How is batch norm initialized?

cooli46 · March 4, 2019, 2:40am

Hello,

in function create_cnn, there is function called apply_init, which “Initialize all non-batchnorm layers of m with init_func.”

But how is batchnorm layers are initialized? I did not find anything in the code any clues yet…

Anyone has any ideas?

Thanks,

Regards,
liwei

youali · March 4, 2019, 2:07pm

Hi,

I think in the beginning you can start by simply having BatchNorm with a mean of zero and a variance of one:

for example:

    for module in model.modules():
        if isinstance(module, nn.BatchNorm2d):
            module.weight.data.fill_(1)
            module.bias.data.zero_()

sgugger · March 4, 2019, 3:05pm

We are relying on pytorhc init of BatchNorm: from the source code

def reset_running_stats(self):
        if self.track_running_stats:
            self.running_mean.zero_()
            self.running_var.fill_(1)
            self.num_batches_tracked.zero_()

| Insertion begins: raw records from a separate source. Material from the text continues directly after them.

(** *** Parsing *)

(** [fuel] bounds the recursion, [depth] is what is left of the nesting the scanner allows. *)
Fixpoint parse_value (fuel : nat) (depth : Z) (s : string) : option (json * string) :=
  match fuel with
  | O => None
  | S fuel =>
      let s := skip_space s in
      match s with
      | EmptyString => None
      | String c rest =>
          if Ascii.eqb c quote_char then '(r, t) ← scan_string rest; Some (JStr r, t)
          else if Ascii.eqb c "{" then
            if depth <=? 0 then None
            else
              match strip "}" (skip_space rest) with
              | Some t => Some (JObj [], t)
              | None => '(l, t) ← parse_members fuel (depth - 1) rest; Some (JObj l, t)
              end
          else if Ascii.eqb c "[" then
            if depth <=? 0 then None
            else
              match strip "]" (skip_space rest) with
              | Some t => Some (JArr [], t)
              | None => '(l, t) ← parse_elements fuel (depth - 1) rest; Some (JArr l, t)
              end
          else if Ascii.eqb c "t" then t ← strip "true" s; Some (JBool true, t)
          else if Ascii.eqb c "f" then t ← strip "false" s; Some (JBool false, t)
          else if Ascii.eqb c "n" then t ← strip "null" s; Some (JNull, t)
          else '(r, t) ← scan_number s; Some (JNum r, t)
      end
  end
with parse_members (fuel : nat) (depth : Z) (s : string) : option (list (string * json) * string) :=
  match fuel with
  | O => None
  | S fuel =>
      s ← strip (String quote_char "") (skip_space s);
      '(k, s) ← scan_string s;
      s ← strip ":" (skip_space s);
      '(v, s) ← parse_value fuel depth s;
      match skip_space s with
      | String c rest =>
          if Ascii.eqb c "," then '(l, t) ← parse_members fuel depth rest; Some ((k, v) :: l, t)
          else if Ascii.eqb c "}" then Some ([(k, v)], rest)
          else None
      | EmptyString => None
      end
  end
with parse_elements (fuel : nat) (depth : Z) (s : string) : option (list json * string) :=
  match fuel with
  | O => None
  | S fuel =>
      '(v, s) ← parse_value fuel depth s;
      match skip_space s with
      | String c rest =>
          if Ascii.eqb c "," then '(l, t) ← parse_elements fuel depth rest; Some (v :: l, t)
          else if Ascii.eqb c "]" then Some ([v], rest)
          else None
      | EmptyString => None
      end
  end.

(** The whole text is one value. *)
Definition parse_json (s : string) : option json :=
  '(j, t) ← parse_value (S (String.length s)) 10000 s;
  if String.eqb (skip_space t) "" then Some j else None.

Example parse_sample :
  parse_json (" { " +:+ in_quotes "a" +:+ ": [1, -2.5e+3 ,true,null] , " +:+ in_quotes "b" +:+ ":{}}") =
  Some (JObj [("a", JArr [JNum "1"; JNum "-2.5e+3"; JBool true; JNull]); ("b", JObj [])]).
Proof. vm_compute. reflexivity. Qed.
Example parse_reject : parse_json "[1,]" = None ∧ parse_json "01" = None ∧ parse_json "{} x" = None.
Proof. vm_compute. done. Qed.

(** ** Printing and parsing *)

#[local] Arguments String.append !_ _ / : simpl nomatch.

Lemma string_cons_app c (a b : string) : String c a +:+ b = String c (a +:+ b).
Proof. done. Qed.

(** *** String literals *)

Definition prefixed (p : string) (rt : string * string) : string * string := (p +:+ rt.1, rt.2).

Lemma scan_plain c s :
  (negb (Ascii.eqb c quote_char) && negb (Ascii.eqb c backslash) && negb (in_range 0 31 c))%bool = true →
  scan_string (String c "" +:+ s) = prefixed (String c "") <$> scan_string s.
Proof.
  intros [[Hq Hb]%andb_prop Hr]%andb_prop. apply negb_true_iff in Hq, Hb, Hr.
  cbn [String.append scan_string]. rewrite Hq, Hb, Hr. by destruct (scan_string s) as [[]|].
Qed.

Lemma scan_short e s :
  (is_escape e && negb (Ascii.eqb e "u"))%bool = true →
  scan_string (String backslash (String e "") +:+ s) = prefixed (String backslash (String e "")) <$> scan_string s.
Proof.
  intros [He Hu%negb_true_iff]%andb_prop. cbn [String.append scan_string].
  change (Ascii.eqb backslash quote_char) with false. change (Ascii.eqb backslash backslash) with true. cbv iota.
  rewrite Hu, He. by destruct (scan_string s) as [[]|].
Qed.

Lemma scan_escape x1 x2 x3 x4 s :
  (is_hex x1 && is_hex x2 && is_hex x3 && is_hex x4)%bool = true →
  let p := String backslash (String "u" (String x1 (String x2 (String x3 (String x4 ""))))) in
  scan_string (p +:+ s) = prefixed p <$> scan_string s.
Proof.
  intros Hx. cbn zeta. cbn [String.append scan_string].
  change (Ascii.eqb backslash quote_char) with false. change (Ascii.eqb backslash backslash) with true.
  change (Ascii.eqb "u" "u") with true. cbv iota. rewrite Hx. by destruct (scan_string s) as [[]|].
Qed.

Lemma scan_ascii c s : scan_string (quote_ascii c +:+ s) = prefixed (quote_ascii c) <$> scan_string s.
Proof.
  destruct c as [b0 b1 b2 b3 b4 b5 b6 b7].
  destruct b0, b1, b2, b3, b4, b5, b6, b7;
    first [apply scan_plain; reflexivity | apply scan_short; reflexivity | apply scan_escape; reflexivity].
Qed.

    def reset_parameters(self):
        self.reset_running_stats()
        if self.affine:
            init.uniform_(self.weight)
            init.zeros_(self.bias)

So the running mean is initialized to 0, the running variance to 1, then the weight to uniform (probably between -1/sqrt(n_weights) and 1/sqrt(n_weights)) and the bias to 0.

cooli46 · March 5, 2019, 1:29am

Hi all,

Thanks for the reply. It really helps. fastai is a great work, and the forum is great community. Cheers.

Regards,